Supreme Court of New York, Appellate Division, Second Department

 March 27, 2019, Decided

2015-10709

Opinion

 [**289]   [*199]  Miller, J.

In the wake of the  [***2] financial crisis that began in 2008, the trial courts of this state have faced an unprecedented spike in judicial foreclosure actions. The challenges presented by this dramatic increase in litigation have been compounded by poor record-keeping practices, a changing regulatory environment, inordinate delays, and inadequate legal representation. The sheer number of foreclosure cases has also resulted in a renewed focus on the legal principles underlying such actions and presented circumstances under which those principles must be extended and applied to new factual scenarios.

From an appellate perspective, the recent flood of foreclosure appeals has revealed consistent and repeated confusion about [*200]  some of the most fundamental aspects of the procedural, substantive, and evidentiary law that must be routinely applied in a foreclosure context. In an effort to provide additional clarity in this important area of the law, we deem it appropriate to collect and reiterate some of these foundational principles in the hope that such clarity will eliminate many of the disputes that make up an ever-increasing proportion [***3]  of trial-level dockets. For the reasons that follow, we modify the order appealed from.

1. Factual and Procedural Background

The plaintiff commenced this action to foreclose a mortgage. The defendant Dushaun [**290]  Gordon interposed an answer which included 55 affirmative defenses, five counterclaims asserted against the plaintiff, and two cross claims asserted against the defendant Mortgage Electronic [****2]  Registration Systems, Inc. (hereinafter MERS).

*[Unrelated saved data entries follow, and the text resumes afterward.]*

(** * Universal API generator: probing engine and OpenAPI emitter

    A shallow embedding of [universal_api_generator.py] and
    [swagger_generator.py], with the properties of the engine's endpoint
    discovery, parameter profiling, schema inference, CRUD classification,
    summary statistics and of the emitter's conversions.

    Conventions of the embedding.
    - A Python [str] is a [string]; a character is read as the code point
      of the same number (0..255).  The character predicates below follow
      CPython on that range.
    - A Python value that reaches or leaves a JSON document is a [pyval].
      A [dict] is an association list in insertion order whose keys are
      kept distinct by [dict_set].
    - The remote service is a script of outcomes, one per request issued;
      a request made when the script is exhausted raises, like a
      connection error.  [time.sleep] and [print] have no counterpart. *)

From Stdlib Require Import ZArith NArith List String Ascii Bool Lia Permutation QArith.
From stdpp Require Import gmap strings.
Import ListNotations.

The plaintiff thereafter moved for, among other relief, summary judgment on the complaint insofar as asserted against Gordon and dismissing the affirmative defenses and counterclaims asserted by that defendant, and to appoint a referee to compute the amount due. Gordon opposed the plaintiff's motion and cross-moved pursuant to CPLR 3211 and 3212 to dismiss the complaint insofar as asserted against him or, in the alternative, to compel disclosure, in effect, pursuant to CPLR 3124, and for leave to enter a default judgment on his cross claims asserted against MERS.

In a decision dated July 23, 2015, the Supreme Court determined, among other things, that the plaintiff was entitled to summary judgment on the complaint. A subsequent order entered August 7, 2015, upon the decision, [***4]  inter alia, (1) granted those branches of the plaintiff's motion which were for summary judgment on the complaint insofar as asserted against Gordon and dismissing the affirmative defenses and counterclaims asserted by that defendant, and to appoint a referee to compute the amount due, and (2), in effect, denied Gordon's cross motion pursuant to CPLR 3211 and 3212 to dismiss the complaint insofar as asserted against him or, in the alternative, to compel disclosure, in effect, pursuant to CPLR 3124, and for leave to enter a default judgment on his cross claims asserted against MERS. Gordon appeals from those portions of the order entered August 7, 2015. We modify.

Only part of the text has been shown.